Upon its release, the album received strong critical acclaim for its performances and musical quality. Publications such as Billboard, Cash Box, and Variety praised the cast's vocal delivery and the lush orchestral arrangements, describing it as a distinguished addition to the Broadway canon. The album achieved major commercial success, reaching number one on both the Billboard and Cash Box album charts in 1961, where it remained for several weeks, and selling over one million copies by 1965. It was later certified Gold by the Recording Industry Association of America (RIAA). Camelot also received a nomination for Best Musical Show Album at the 3rd Annual Grammy Awards and was inducted into the Grammy Hall of Fame. Its cultural impact was sealed when it became associated with the idealism of President John F. Kennedy's administration.

== Background and recording ==
The musical, with a book by Alan Jay Lerner and music by Frederick Loewe, is based on the Arthurian legend as depicted in T.H. White's novel The Once and Future King. The original Broadway production starred Richard Burton as King Arthur, Julie Andrews as Guenevere, and Robert Goulet as Lancelot. The album features iconic songs such as "Camelot," "How to Handle a Woman," and "If Ever I Would Leave You," which have become staples in the musical theater repertoire.

The recording was produced by Goddard Lieberman, who was also responsible for other successful Lerner and Loewe productions like My Fair Lady and Gigi. The album was released in both stereo and monaural formats, and it quickly became a commercial success, with Columbia Records implementing innovative marketing strategies, such as issuing "Camelot tokens" that could be redeemed for the album. This pre-release promotion helped generate significant interest and sales even before the album hit the market. Columbia with CBS was backed entirely by record company money, the put $400,000 for the "Camelot" album.

== Release ==
The album's release coincided with the Broadway production's run, which began in December 1960 at the Majestic Theatre in New York. Despite mixed initial reviews for the stage production, the cast recording was well-received and contributed to the musical's enduring popularity.
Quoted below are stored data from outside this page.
(* ===== verification/Ssm.v ===== *)
(** The signal status messages of the priority plugin,
    [src/src/v2i-hub/PriorityPlugin/src/SsmBuilder.cpp]: which rows of the
    priority request table are reported, how the reports are grouped and
    numbered, and what a report says. The generated J2735 structures are
    records with the fields the code sets; a null pointer is [None]. *)
From stdpp Require Import pretty.
From Stdlib Require Import Ascii Sorting.Permutation Sorting.Sorted.
From S2P Require Import Prelude Text OrdMap PriorityTable PriorityRequests.
Import Priority Requests.
Open Scope Z_scope.

(** The numbers of the generated enumeration, and the size of [StationID_t]. *)
Class SsmNumbers := {
  PrioritizationResponseStatus_unknown : Z;
  PrioritizationResponseStatus_requested : Z;
  PrioritizationResponseStatus_processing : Z;
  PrioritizationResponseStatus_watchOtherTraffic : Z;
  PrioritizationResponseStatus_granted : Z;
  PrioritizationResponseStatus_rejected : Z;
  PrioritizationResponseStatus_maxPresence : Z;
  PrioritizationResponseStatus_reserviceLocked : Z;
  sizeof_StationID : nat
}.

Module Ssm.
(** * Data *)
Inductive VehicleID := VehicleID_nothing | VehicleID_stationID (v : Z) | VehicleID_entityID (buf : list Z).

Record SignalRequesterInfo := mkRequester {
  ri_id : VehicleID; ri_request : Z; ri_sequenceNumber : Z; ri_role : Z }.
Record SignalStatusPackage := mkStatusPackage {
  sp_requester : SignalRequesterInfo;
  sp_inboundPresent : Z; sp_inboundChoice : Z;
  sp_minute : option Z; sp_second : option Z; sp_duration : option Z; sp_status : Z }.
Record SignalStatus := mkSignalStatus {
  ss_id : Z; ss_sequenceNumber : Z; ss_sigStatus : list SignalStatusPackage }.
Record SignalStatusMessage := mkSsm {
  ssm_timeStamp : Z; ssm_second : Z; ssm_sequenceNumber : Z; ssm_status : list SignalStatus }.

Record SsmBroadcastState := mkState {
  ssmSequenceCounter : Z;
  signalStatusSeqByIntersection : gmap Z Z;
  lastSignalStatusKey : gmap Z string }.

(** * Vehicle identifiers *)
(** The bytes of a number in memory, least significant first. *)
Fixpoint le_bytes (n : nat) (v : Z) : list Z :=
  match n with O => [] | S n => u8 v :: le_bytes n (Z.shiftr v 8) end.
Fixpoint le_value (l : list Z) : Z :=
  match l with [] => 0 | b :: l => b + 256 * le_value l end.

Section builder.
Context {NW : SsmNumbers} {NJ : J2735}.

Definition ExtractVehicleID (id : VehicleID) : list Z :=
  match id with
  | VehicleID_entityID buf => buf
  | VehicleID_stationID v => le_bytes sizeof_StationID v
  | VehicleID_nothing => []
  end.
Definition SetRequesterVehicleID (vehicleID : list Z) : VehicleID :=
  if Nat.eqb (length vehicleID) sizeof_StationID then VehicleID_stationID (le_value vehicleID)
  else match vehicleID with
       | [] => VehicleID_nothing
       | _ => VehicleID_entityID vehicleID
       end.

(** * One report *)
Definition EffectiveStatus (e : PriorityRequestEntry) : RequestStatus :=
  if IsActiveX (statusInCO e) then statusInCO e else statusInPRS e.
(** From an object schema to the schema of a property that is present, to the
    schema of an array element, and to each part of [allOf]. *)
Inductive edge : place -> place -> Prop :=
| edge_property n ims jp sp sms k sub child :
    resolveRef n root = Some (Some (Object sms)) ->
    (k, sub) ∈ members (find_member sms "properties") -> find_member ims k = Some child ->
    edge (mkPlace n (Object ims) jp sp)
      (mkPlace sub child (jp +:+ "." +:+ c_str k) (refOr n sp +:+ "/properties/" +:+ c_str k))
| edge_item n l jp sp sms its (i : nat) element :
    resolveRef n root = Some (Some (Object sms)) ->
    find_member sms "items" = Some (Object its) -> l !! i = Some element ->
    edge (mkPlace n (Array l) jp sp)
      (mkPlace (Object its) element (jp +:+ "[" +:+ pretty (Z.of_nat i) +:+ "]") (refOr n sp +:+ "/items"))
| edge_allOf n v jp sp sms (i : nat) sub :
    resolveRef n root = Some (Some (Object sms)) ->
    elements (find_member sms "allOf") !! i = Some sub ->
    edge (mkPlace n v jp sp)
      (mkPlace sub v jp (refOr n sp +:+ "/allOf/" +:+ pretty (Z.of_nat i))).

(** A place reports each required name its object does not have. *)
Inductive reports : place -> string -> Prop :=
| reports_missing n ims jp sp sms s :
    resolveRef n root = Some (Some (Object sms)) ->
    Str s ∈ elements (find_member sms "required") -> find_member ims (c_str s) = None ->
    reports (mkPlace n (Object ims) jp sp) (missing_text sms jp (refOr n sp) (c_str s)).

Lemma collect_elem {A} (f : nat -> A -> option (list string)) (P : nat -> A -> Prop) s
    (i : nat) (l : list A) out :
  collect f i l = Some out ->
  (forall (j : nat) x a, f (i + j)%nat x = Some a -> s ∈ a <-> P j x) ->
  s ∈ out <-> exists (j : nat) x, l !! j = Some x /\ P j x.
Proof.
  revert i out P. induction l as [|x l IH]; intros i out P; cbn.
  - intros [= <-] _. split; [by intros ?%elem_of_nil|by intros (j & y & H & _)].
  - intros (a & Ea & (b & Eb & [= <-])%bind_Some)%bind_Some HP.
    rewrite elem_of_app, (IH _ _ (fun j => P (S j)) Eb).
    + rewrite (HP 0%nat x a) by by rewrite Nat.add_0_r. split.
      * intros [H|(j & y & Hj & H)]; [by exists 0%nat, x|by exists (S j), y].
      * intros ([|j] & y & Hj & H); cbn in Hj; [left; by simplify_eq|right; by exists j, y].
    + intros j y c Hc. apply HP. by rewrite <- Nat.add_succ_comm.
Qed.

Lemma collect_total {A} (f : nat -> A -> option (list string)) (i : nat) (l : list A) :
  (forall (j : nat) x, l !! j = Some x -> is_Some (f (i + j)%nat x)) -> is_Some (collect f i l).
Proof.
  revert i. induction l as [|x l IH]; intros i H; cbn; [by eexists|].
  destruct (H 0%nat x eq_refl) as [a Ha]. rewrite Nat.add_0_r in Ha. rewrite Ha. cbn.
  destruct (IH (S i)) as [b ->]; [|by eexists].
  intros j y Hy. rewrite Nat.add_succ_comm. by apply (H (S j)).
Qed.

Lemma check_required_elem sms ims jp r l s :
  s ∈ concat (map (check_required sms ims jp r) l) <->
  exists name, Str name ∈ l /\ find_member ims (c_str name) = None /\
    s = missing_text sms jp r (c_str name).
Proof.
  rewrite list_elem_of_In, in_concat. split.
  - intros (x & (n & <- & Hn)%in_map_iff & Hx). apply list_elem_of_In in Hn.
    destruct n as [| | | |name| |]; try done. cbn in Hx.
    destruct (find_member ims (c_str name)) eqn:E; [done|]. destruct Hx as [<-|[]]. by exists name.
  - intros (name & Hn & E & ->). exists [missing_text sms jp r (c_str name)].
    split; [|by left]. apply in_map_iff. exists (Str name). split; [|by apply list_elem_of_In].
    cbn. by rewrite E.
Qed.
End missing.

Section elements.
(** What a recursive call reports is a property of its arguments. *)
Variable rec : Value -> Value -> string -> string -> option (list string).
Variable s : string.
Variable Q : place -> Prop.
Hypothesis rec_elem : forall n v jp sp out, rec n v jp sp = Some out -> s ∈ out <-> Q (mkPlace n v jp sp).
In 1998, Columbia/Legacy released a digitally remastered version of the album in compact disc (CD), which included extensive liner notes, original playbill reproductions, reviews, photos, and an essay by Marc Kirkeby. This reissue aimed to preserve the historical significance of the recording while introducing it to a new generation of listeners. The 1998 CD reissue was commended for its additional content and remastered sound quality.

==Critical reception==

Cash Box described the album as a "top sales bonanza", emphasizing the charming collection of songs and the delightful performances by the cast. While the review wrote that the songs might not have the immediate show-stopping quality of Lerner and Loewe's previous work, My Fair Lady, it still celebrated the addition of lovely ballads to their catalog.
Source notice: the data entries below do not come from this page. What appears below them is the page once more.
(** Receivers are kept supplied: when a message that can be read is handled, a
    message of its type was forwarded (itself, an earlier one of the sequence, or the
    last one before the sequence) that began at most the unchanged content window
    earlier, however the content repeats. *)
Theorem receivers_refreshed (ms : list (kind * Input * Clock)) (s s' : t) (outs : list (list output))
    (i : nat) (k : kind) (msg : Input) (c : Clock) :
  0 <= ContentUnchangedTimeWindow s -> run ms s = Some (s', outs) ->
  ms !! i = Some (k, msg, c) -> readable k msg s ->
  exists last,
    (last = lastBroadcastMessageTime (get k s) \/
     exists (j : nat) msg' c', (j <= i)%nat /\ ms !! j = Some (k, msg', c') /\ forwards (outs !! j) /\
       last = atBegin c') /\
    u64 (atBegin c - last) <= ContentUnchangedTimeWindow s.
Proof. intros Hw H Hi Hr. exact (run_fresh ms s s' outs Hw H i k msg c Hi Hr). Qed.

(** A message that could not be checked is forwarded with the mark of a checked
    one: when its JSON text or the schema does not parse, the empty result of
    [validateMessage] asks for forwarding, while no check has run and no counter and
    no stored state of the checks has moved. *)
Theorem unchecked_marked_validated (k : kind) (msg : Input) (c : Clock) (s : t) (ids : list Z)
    (json text : string) :
  Z.land (flags msg) IvpMsgFlags_Validated = 0 -> schemaPath (get k s) <> "" ->
  decoded msg = Some (ids, Some json) ->
  loadFileContents (schemaPath (get k s)) = Some text ->
  Parse (c_str json) = None \/ Parse (c_str text) = None ->
  exists s' out, HandleMessage k msg c s = Some (s', out ++ [BroadcastValidated]) /\
    revisionValidator s' = revisionValidator s /\
    validationPassed (get k s') = validationPassed (get k s) /\
    fieldValidationErrors (get k s') = fieldValidationErrors (get k s) /\
    revisionPassed (get k s') = revisionPassed (get k s) /\
    revisionFailed (get k s') = revisionFailed (get k s).
Proof.
  intros Hf Hp Hd Hl Hparse. unfold HandleMessage. rewrite Hf. cbn [Z.eqb negb].
  destruct (String.eqb_spec (schemaPath (get k s)) ""); [done|]. rewrite Hd.
  pose proof (measure_step k (atMeasure c) (atRateEvent c)
    (match ids with [] => -1 | i :: _ => s32 i end) s) as [K _ _ _].
  assert (forall s1, revisionValidator (put k s1 s) = revisionValidator s) as Hrv by (by destruct k).
  unfold measureMessageInterval in *.
  destruct (Interval.recordMessage _ _ _ _) as [v r].
  assert (forall out, validateMessage k json (match ids with [] => -1 | i :: _ => s32 i end) c
    (put k (set_interval v (get k s)) s) = out ->
    out = Some (put k (set_interval v (get k s)) s, [], inr Revision.result0)) as Hv.
  { intros ? <-; unfold validateMessage. rewrite get_put. cbn [schemaPath set_interval]. rewrite Hl.
    destruct Hparse as [E|E]; rewrite E; [done|]. by destruct (Parse (c_str json)). }
  destruct r as [e|w]; rewrite (Hv _ eq_refl); cbn [mbind option_bind];
    (unfold forward_due; cbn [Revision.planForwarding Revision.result0 Revision.comparisonPerformed orb];
     eexists _, _; split; [rewrite app_nil_l; reflexivity|]; rewrite !get_put; done).
Qed.
End plugin.

(** * Samples *)
Definition sample_schema : Value := Object [("required", Array [Str "name"])].
Definition sample_RapidJSON : RapidJSON := {|
  Parse text :=
    if String.eqb text "schema" then Some sample_schema
    else if String.eqb text "first" then Some (Revision.sample_spat 9001 1 "red" 1)
    else if String.eqb text "second" then Some (Revision.sample_spat 9001 2 "green" 2)
    else None;
  Write := @Write Revision.sample_RapidJSON;
  PointerGet _ _ := None; Validate _ _ := Some (Some "required", "#", "#");
  RemoveMember := @RemoveMember Revision.sample_RapidJSON |}.
Definition sample_files (path : string) : option string :=
  if String.eqb path "spat.schema.json" then Some "schema" else None.
Definition sample_text (e : Event) : string := eventType e.
Definition sample_stream : stream :=
  mkStream (Interval.validator 125) "spat.schema.json" 0 0 0 0 0 None None.
Definition sample_plugin : t :=
  mkPlugin sample_stream sample_stream "10.0.0.1" 60000 60000 60000 Revision.validator.
Definition sample_clock (ms : Z) : Clock := mkClock ms ms ms ms ms ms.
Definition sample_input (text : string) : Input := mkInput 0 (Some ([9001], Some text)).
Definition sample_messages : list (kind * Input * Clock) :=
  [(SPaT, sample_input "first", sample_clock 1000); (SPaT, sample_input "second", sample_clock 2000);
   (SPaT, sample_input "first", sample_clock 90000)].
Definition sample_run : option (t * list (list output)) :=
  @run sample_RapidJSON sample_files sample_text sample_messages sample_plugin.
Definition sample_outs : list (list output) :=
  match sample_run with Some (_, outs) => outs | None => [] end.
Definition sample_after : t := match sample_run with Some (s, _) => s | None => sample_plugin end.
Definition sample_missing : list string := ["$.name is missing (#/properties/name)"].
Definition sample_event (ms : Z) : Event :=
  content_event SPaT "10.0.0.1" 9001 ms ms sample_missing.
Billboard highlighted the "brilliant" performances of Julie Andrews and Richard Burton, as well as Robert Goulet's fine vocal style. The review also praised the album's packaging, which included colorful photos of the cast and notes on the leading players, making it an attractive purchase for fans of the musical. Variety referred to it as "a delightful work with plenty of rewarding moments".

LIFE magazine described Camelot as a "lovely spell" cast and praised the musical's blend of old English legends and enchanting new melodies, brought to life by the performers.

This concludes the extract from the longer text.